● Your instructions
Copy word for word, please, the lines of the entries below running from the one containing "(snd out) = []." to the one containing "total of 1,400,000. *)", both ends included.
****
(** C3, at a failing input.  The gala is CONFIRMED in room R from 10:00 to
    12:00 and is the only event.  The availability check for that very
    window finds a conflict, the event itself, and an update of the event
    that keeps the window is refused. *)
Theorem updateEvent_own_window_conflicts :
  let db := Scenario.galaIn CONFIRMED in
  map event_id (events db) = [1]
  /\ find (conflicting 1 (10 * Scenario.hour) (12 * Scenario.hour)) (events db)
     = Some (Scenario.setStatus CONFIRMED Scenario.storedGala)
  /\ option_map isAvailable
       (data (checkRoomAvailability db 1 (Some (10 * Scenario.hour))
                                    (Some (12 * Scenario.hour)) (Some (2 # 1))))
     = Some false
  /\ isValid (fst (updateEvent 0 1 (Scenario.moveTo 10 12) None db)) = false.
Proof. vm_compute. repeat split. Qed.

(** ** Creating an event *)

(** C2, at a failing input.  The booking names a service that does not
    exist: the controller answers 500, and the event, its invoice and the
    ROOM line written by the first transaction are in the store. *)
Theorem createEventController_keeps_event_on_failure :
  let out := createEventController 777 Scenario.brokenRequest Scenario.emptyStore in
  events Scenario.emptyStore = []
  /\ statusCode (fst out) = 500
  /\ map event_id (events (snd out)) = [1]
  /\ map inv_event_id (invoices (snd out)) = [1]
  /\ map item_type (invoiceDetails (snd out)) = [ROOM]
  /\ eventServices (snd out) = [].
Proof. vm_compute. repeat split. Qed.

(** C4, at a failing input.  After the gala is created with variation V,
    the event carries an estimated cost of 1,900,000 and its invoice a
    total of 1,400,000. *)
Theorem createEventController_invoice_total_stale :
  statusCode (fst (createEventController 777 Scenario.galaRequest Scenario.emptyStore))
  = 201
  /\ exists ev inv c,
      events Scenario.afterGala = [ev]
      /\ invoices Scenario.afterGala = [inv]
      /\ inv_event_id inv = event_id ev
      /\ estimated_cost ev = Some c
      /\ (c == 1900000 # 1)%Q
      /\ (total_amount inv == 1400000 # 1)%Q.
Proof.
  split; [vm_compute; reflexivity|].
  exists Scenario.storedGala, Scenario.storedInvoice, (6840000000000 # 3600000)%Q.
  vm_compute. repeat split.
Qed.


(** ** The estimated cost of a new event *)

Ltac split_match H :=
  match type of H with
  | context [match ?x with _ => _ end] =>
      lazymatch x with
      | context [match _ with _ => _ end] => fail
      | _ => destruct x eqn:?
      end
  end.

Lemma createChecks_early (ed : EventData) (db db' : Db) (r : Result CreatedEvent) :
  createChecks ed db = Done (inl r) db' -> isValid r = false.
Proof.
  intros H. unfold createChecks, bind, query, ret, throw in H.
  repeat (split_match H; try discriminate);
    inversion H; subst; reflexivity.
Qed.

Lemma createChecks_ok (ed : EventData) (db db' : Db) (ck : Checked) :
  createChecks ed db = Done (inr ck) db' ->
  db' = db
  /\ truthyId (d_room_id ed) = Some (room_id (ck_room ck))
  /\ Table.findBy room_id (room_id (ck_room ck)) (rooms db) = Some (ck_room ck)
  /\ ck_durationHours ck = CostSpec.requestedHours ed.
Proof.
  intros H. unfold createChecks, bind, query, ret, throw in H.
  unfold CostSpec.requestedHours.
  repeat (split_match H; try discriminate);
    inversion H; subst; cbn [ck_room ck_durationHours];
    match goal with
    | Hf : Table.findBy room_id ?z (rooms _) = Some ?r |- _ =>
        pose proof (proj2 (findBy_Some _ _ _ _ Hf)) as Hk; rewrite Hk;
        repeat split; try assumption; try reflexivity; try congruence
    end.
Qed.

Lemma le_fold_max (x : Z) (l : list Z) : In x l -> x <= fold_right Z.max 0 l.
Proof.
  induction l as [|y l IH]; simpl; [contradiction|].
  intros [H|H]; [subst; lia | specialize (IH H); lia].
Qed.

Lemma key_lt_nextId {A} (key : A -> Z) (rows : list A) (r : A) :
  In r rows -> key r < Table.nextId key rows.
Proof.
  intros H. unfold Table.nextId.
  pose proof (le_fold_max (key r) (map key rows) (in_map key rows r H)). lia.
Qed.

Lemma find_app_fresh {A} (f : A -> bool) (l : list A) (x : A) :
  (forall r, In r l -> f r = false) ->
  find f (l ++ [x])%list = if f x then Some x else None.
Proof.
  induction l as [|y l IH]; intros H; simpl; [reflexivity|].
  rewrite (H y (or_introl eq_refl)). apply IH.
  intros r Hr. apply H. right. exact Hr.
Qed.




Lemma createWrites_ok (now : Z) (ed : EventData) (ck : Checked) (db db1 : Db)
      (r : Result CreatedEvent) :
  createWrites now ed ck db = Done r db1 ->
  exists E,
    r = createValidationResult true []
          (Some (mkCreatedEvent E (ck_durationHours ck) (d_start_time ed)))
    /\ event_id E = Table.nextId event_id (events db)
    /\ estimated_cost E
       = Some (Js.orQ (d_estimated_cost ed) 0
               + roomCost (ck_room ck) (ck_durationHours ck))%Q
    /\ ev_room_id E = truthyId (d_room_id ed)
    /\ events db1 = (events db ++ [E])%list
    /\ eventServices db1 = eventServices db
    /\ variations db1 = variations db
    /\ services db1 = services db
    /\ ((invoices db1 = invoices db /\ invoiceDetails db1 = invoiceDetails db)
        \/ exists inv det,
             invoices db1 = (invoices db ++ [inv])%list
             /\ invoice_id inv = Table.nextId invoice_id (invoices db)
             /\ inv_event_id inv = event_id E
             /\ invoiceDetails db1 = (invoiceDetails db ++ [det])%list
             /\ item_type det = ROOM).
Proof.
  intros H.
  unfold createWrites, bind, ret, throw, insertEvent, insertInvoice,
    insertRoomDetail, insertInvoiceDetail in H.
  repeat (split_match H; try discriminate);
    inversion H; subst; clear H;
    repeat match goal with
           | Hd : Done _ _ = Done _ _ |- _ => inversion Hd; subst; clear Hd
           end;
    eexists; repeat split;
    try (left; split; reflexivity);
    try (right; do 2 eexists; repeat split).
Qed.
(** A success outcome reports the stream as it was read: the response is the
    stream's text, the usage its usage, the message the last snapshot it
    yielded; and the decision log is built from that same message and from
    the tools resolved at the start. *)
Theorem success_reports_stream (w : Collaborators) (inputs : AgentStepInputs)
    (appId : option string) (o : AgentStepOutputs) (calls : list Call) :
  invoke w inputs appId = (Ok o, calls) ->
  success o = true ->
  exists settings q streamResult u t,
    CallAgentStream settings q ∈ calls ∧
    agentStream w settings q = Ok streamResult ∧
    sr_streamError streamResult = None ∧
    message o = last (sr_messages streamResult) ∧
    sr_text streamResult = Ok (response o) ∧
    sr_usage streamResult = Ok u ∧ usage o = Some u ∧
    agentTrace o = Some t ∧
    log_usedTools t = countedUsedTools (message o) ∧
    log_enabledTools t = resolvedTools w inputs.
Proof.
  intros H. unfold resolvedTools.
  exec_invoke H; cbn [success]; intros Hok; try discriminate Hok.
  all: match goal with
       | Hread : readUIMessageStream _ = Ok _ |- _ =>
           apply readUIMessageStream_Ok in Hread as [Herr ->]
       end.
  all: eexists _, _, _, _, _; cbn [message response usage agentTrace].
  all: split; [apply list_elem_of_In; cbn [In]; eauto 12|].
  all: split; [eassumption|]; split; [done|]; split; [done|].
  all: split; [done|]; split; [eassumption|]; split; [done|]; split; [done|].
  all: split; [apply usedTools_counted | done].
Qed.

Lemma success_reports_stream_witness :
  exists o calls,
    invoke Cases.happy Sample.inputs (Some "app_1") = (Ok o, calls) ∧
    exists t, agentTrace o = Some t ∧
              log_usedTools t = countedUsedTools (message o).
Proof.
  eexists _, _. split; [vm_compute; reflexivity|].
  edestruct (success_reports_stream Cases.happy Sample.inputs (Some "app_1"))
    as (_ & _ & _ & _ & t & _ & _ & _ & _ & _ & _ & _ & Ht & Hused & _);
    [vm_compute; reflexivity | reflexivity |].
  exists t. split; [exact Ht | exact Hused].
Defined.

(** The decision log of a caught failure is best effort: it has the enabled
    tools exactly when the agent and its tools had resolved, and a model only
    when the model config had, with the three identity fields of that
    config. *)
Theorem failure_trace_reflects_progress (w : Collaborators)
    (inputs : AgentStepInputs) (appId : option string) (o : AgentStepOutputs)
    (calls : list Call) (t : AgentDecisionLog) :
  invoke w inputs appId = (Ok o, calls) ->
  success o = false ->
  agentTrace o = Some t ->
  log_enabledTools t = resolvedTools w inputs ∧
  (is_Some (log_model t) ->
   exists aiconfig modelConfig,
     CallGetLiteLLMModelConfigOrThrow aiconfig ∈ calls ∧
     getLiteLLMModelConfigOrThrow w aiconfig = Ok modelConfig ∧
     log_model t = Some (mkModelInfo (Some (mc_modelId modelConfig))
                           (Some (mc_modelName modelConfig))
                           (Some (mc_baseUrl modelConfig)))).
Proof.
  intros H. unfold resolvedTools.
  exec_invoke H; cbn [success failure agentTrace]; intros Hfail Ht;
    try discriminate Hfail; try discriminate Ht.
  all: inversion Ht; subst t; clear Ht.
  all: split; [done|]; cbn [buildAgentDecisionLog log_model Js.truthy_str orb].
  all: try (intros [? ?]; discriminate).
  all: intros Hmodel; eexists _, _.
  all: split; [apply list_elem_of_In; cbn [In]; eauto 12|].
  all: split; [eassumption|].
  all: unfold buildAgentDecisionLog in *; cbn [log_model] in *.
  all: by destruct (_ || _).
Qed.
(** C6 (as amended).  For every datetime [t1] earlier than the last
    millisecond [datetime] can hold, [dt_to_isoformat_ceil_ms] returns a
    string that [isostr_to_dt] parses to a datetime not earlier than
    [t1]; and two such datetimes whose ceilings [t + 1 ms] fall in the
    same millisecond are normalized to the same string. *)
Theorem ceil_ms_roundtrip (t1 t2 : datetime) :
  valid_datetime t1 = true -> valid_datetime t2 = true ->
  datetime_lt t1 last_millisecond -> datetime_lt t2 last_millisecond ->
  exists s1 s2 u1 u2 t',
    dt_to_isoformat_ceil_ms t1 = Ok s1 /\ dt_to_isoformat_ceil_ms t2 = Ok s2 /\
    add_millisecond t1 = Ok u1 /\ add_millisecond t2 = Ok u2 /\
    isostr_to_dt s1 = Ok t' /\ datetime_le t1 t' /\
    (same_millisecond u1 u2 -> s1 = s2).
Proof.
  intros Hv1 Hv2 Hl1 Hl2.
  destruct (add_millisecond_total t1 Hv1 Hl1) as [u1 Hu1].
  destruct (add_millisecond_total t2 Hv2 Hl2) as [u2 Hu2].
  exists (isoformat_ms u1), (isoformat_ms u2), u1, u2, (floor_ms u1).
  unfold dt_to_isoformat_ceil_ms. rewrite Hu1, Hu2. cbn [bind].
  split; [reflexivity|]. split; [reflexivity|].
  split; [reflexivity|]. split; [reflexivity|].
  split; [|split].
  - apply isostr_to_dt_isoformat. exact (add_millisecond_valid t1 u1 Hv1 Hu1).
  - unfold datetime_le. rewrite (add_millisecond_floor_gt t1 u1 Hv1 Hu1). discriminate.
  - unfold same_millisecond. intros Hs.
    rewrite <- (isoformat_floor_ms u1), <- (isoformat_floor_ms u2). now rewrite Hs.
Qed.
(** X4.  On a grid whose buffers have its dimensions, [Flush] does not
    panic; it makes the current buffer equal to the staging buffer, leaves
    the staging buffer and the dimensions as they were, and a second
    [Flush] changes nothing. *)
Theorem Flush_copies_back_buffer (g : GameOfLife) :
  shaped g →
  ∃ g', Flush g = Ok g' ∧ data g' = back_buffer g ∧
        back_buffer g' = back_buffer g ∧
        width g' = width g ∧ height g' = height g ∧ Flush g' = Ok g'.
Proof.
  intros Hg. destruct (Flush_ok g Hg) as (g' & Hf & Hw & Hh & Hb & Hd).
  exists g'. do 5 (split; [assumption|]).
  assert (Hg' : shaped g').
  { destruct Hg as [? ? ? Hbs]. split; rewrite ?Hw, ?Hh, ?Hd, ?Hb; assumption. }
  destruct (Flush_ok g' Hg') as (g'' & Hf' & Hw' & Hh' & Hb' & Hd').
  rewrite Hf'. f_equal.
  destruct g' as [w' h' d' b'], g'' as [w'' h'' d'' b'']; cbn in *. congruence.
Qed.

Lemma Flush_copies_back_buffer_witness :
  shaped unsynced1 ∧
  ∃ g', Flush unsynced1 = Ok g' ∧ data g' = back_buffer unsynced1 ∧
        back_buffer g' = back_buffer unsynced1 ∧
        width g' = width unsynced1 ∧ height g' = height unsynced1 ∧
        Flush g' = Ok g'.
Proof.
  assert (Hs : shaped unsynced1).
  { split; cbn; try lia; (split; [reflexivity | repeat constructor]). }
  split; [exact Hs|]. exact (Flush_copies_back_buffer unsynced1 Hs).
Defined.

(** X5.  [CellValue] does not panic at any coordinate, on the grid or off
    it; its result is between 0 and 8, and it does not depend on the cell
    at the coordinate itself: after a [Set] there it is the same. *)
Theorem CellValue_excludes_centre (g : GameOfLife) (x y : Z) (val : bool) :
  wf g →
  ∃ n g' e, CellValue g x y = Ok n ∧ 0 ≤ n ≤ 8 ∧
            Set_ g x y val = Ok (g', e) ∧ CellValue g' x y = Ok n.
Proof.
  intros Hg.
  assert (Hex : ∃ g' e, Set_ g x y val = Ok (g', e)).
  { destruct (in_boundsb_spec g x y) as [Hin|Hout].
    - destruct (Set_inside g x y val (wf_shaped g Hg) Hin) as (g' & Hs & _).
      eauto.
    - rewrite Set_outside by assumption. eauto. }
  destruct Hex as (g' & e & Hs).
  destruct (Set_alive g x y val g' e Hg Hs) as (Hg' & _ & _ & Ha).
  exists (neighbors g x y), g', e.
  split; [apply CellValue_ok, Hg|]. split; [apply neighbors_range|].
  split; [assumption|]. rewrite CellValue_ok by apply Hg'. f_equal.
  unfold neighbors. rewrite !Ha.
  repeat match goal with
    | |- context [?a =? ?b] =>
        first [ replace (a =? b) with false by (symmetry; apply Z.eqb_neq; lia)
              | replace (a =? b) with true by (symmetry; apply Z.eqb_eq; lia) ]
    end.
  now rewrite ?andb_false_r, ?andb_false_l.
Qed.

Lemma CellValue_excludes_centre_witness :
  wf blinker3 ∧
  ∃ n g' e, CellValue blinker3 1 1 = Ok n ∧ 0 ≤ n ≤ 8 ∧
            Set_ blinker3 1 1 false = Ok (g', e) ∧ CellValue g' 1 1 = Ok n.
Proof.
  split; [exact blinker3_wf|].
  exact (CellValue_excludes_centre blinker3 1 1 false blinker3_wf).
Defined.

Lemma life_single cx cy x y : life (single_at cx cy) x y = nothing x y.
Proof.
  unfold life, count, rule, single_at, nothing.
  by_position x cx; by_position y cy; zsettle; reflexivity.
Qed.

Lemma life_nothing x y : life nothing x y = nothing x y.
Proof. reflexivity. Qed.

(** X6.  A grid whose only alive cell is [(cx, cy)] is all dead after one
    [Update], and a grid that is all dead is left as it is by [Update]. *)
Theorem lone_cell_dies :
  (∀ g cx cy, shows g (single_at cx cy) →
     ∃ g', Update g = Ok g' ∧ (∀ x y, At g' x y = Ok false) ∧
           Update g' = Ok g') ∧
  (∀ g, wf g → (∀ x y, At g x y = Ok false) → Update g = Ok g).
Proof.
  assert (Hdead : ∀ g, shows g nothing → next g = g).
  { intros g Hg. pose proof Hg as [Hwf _].
    destruct (next_spec g Hwf) as (_ & Hw & Hh & _).
    apply (shows_unique _ _ nothing); try assumption.
    apply (shows_next g nothing); [assumption | apply life_nothing |].
    intros x y E. discriminate. }
  split.
  - intros g cx cy Hg. pose proof Hg as [Hwf _].
    assert (Hn : shows (next g) nothing).
    { apply (shows_next g (single_at cx cy)); [assumption | apply life_single |].
      intros x y E. discriminate. }
    exists (next g). split; [now apply Update_next|]. split.
    + intros x y. destruct Hn as [Hwn Hnn].
      rewrite At_alive by apply Hwn. now rewrite Hnn.
    + rewrite Update_next by apply Hn. f_equal. now apply Hdead.
  - intros g Hwf Hat. rewrite Update_next by assumption. f_equal.
    apply Hdead. split; [assumption|]. intros x y.
    specialize (Hat x y). rewrite At_alive in Hat by apply Hwf.
    injection Hat as ->. reflexivity.
Qed.

Lemma lone_cell_dies_witness :
  (shows dot1 (single_at 0 0) ∧
   ∃ g', Update dot1 = Ok g' ∧ (∀ x y, At g' x y = Ok false) ∧
         Update g' = Ok g') ∧
  (wf (grid_of [[false; false]]) ∧
   (∀ x y, At (grid_of [[false; false]]) x y = Ok false) ∧
   Update (grid_of [[false; false]]) = Ok (grid_of [[false; false]])).
Proof.
  assert (Hd : shows dot1 (single_at 0 0)).
  { split; [apply wfb_wf; reflexivity|]. intros x y.
    unfold alive, in_boundsb, single_at. cbn [width height dot1 grid_of length hd Z.of_nat Pos.of_succ_nat].
    assert (Hx : x < 0 ∨ x = 0 ∨ 1 ≤ x) by lia.
    assert (Hy : y < 0 ∨ y = 0 ∨ 1 ≤ y) by lia.
    destruct Hx as [Hx|[Hx|Hx]], Hy as [Hy|[Hy|Hy]];
      try subst x; try subst y; zsettle; reflexivity. }
  assert (Hw : wf (grid_of [[false; false]])) by (apply wfb_wf; reflexivity).
  assert (Ha : ∀ x y, At (grid_of [[false; false]]) x y = Ok false).
  { intros x y. rewrite At_alive by apply Hw. unfold alive, in_boundsb.
    cbn [width height grid_of length hd Z.of_nat Pos.of_succ_nat Pos.succ].
    assert (Hx : x < 0 ∨ x = 0 ∨ x = 1 ∨ 2 ≤ x) by lia.
    assert (Hy : y < 0 ∨ y = 0 ∨ 1 ≤ y) by lia.
    destruct Hx as [Hx|[Hx|[Hx|Hx]]], Hy as [Hy|[Hy|Hy]];
      try subst x; try subst y; zsettle; reflexivity. }
  split.
  - split; [exact Hd|]. exact (proj1 lone_cell_dies dot1 0 0 Hd).
  - split; [exact Hw|]. split; [exact Ha|].
    exact (proj2 lone_cell_dies _ Hw Ha).
Defined.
****
● Output below
  /\ eventServices (snd out) = [].
Proof. vm_compute. repeat split. Qed.

(** C4, at a failing input.  After the gala is created with variation V,
    the event carries an estimated cost of 1,900,000 and its invoice a
    total of 1,400,000. *)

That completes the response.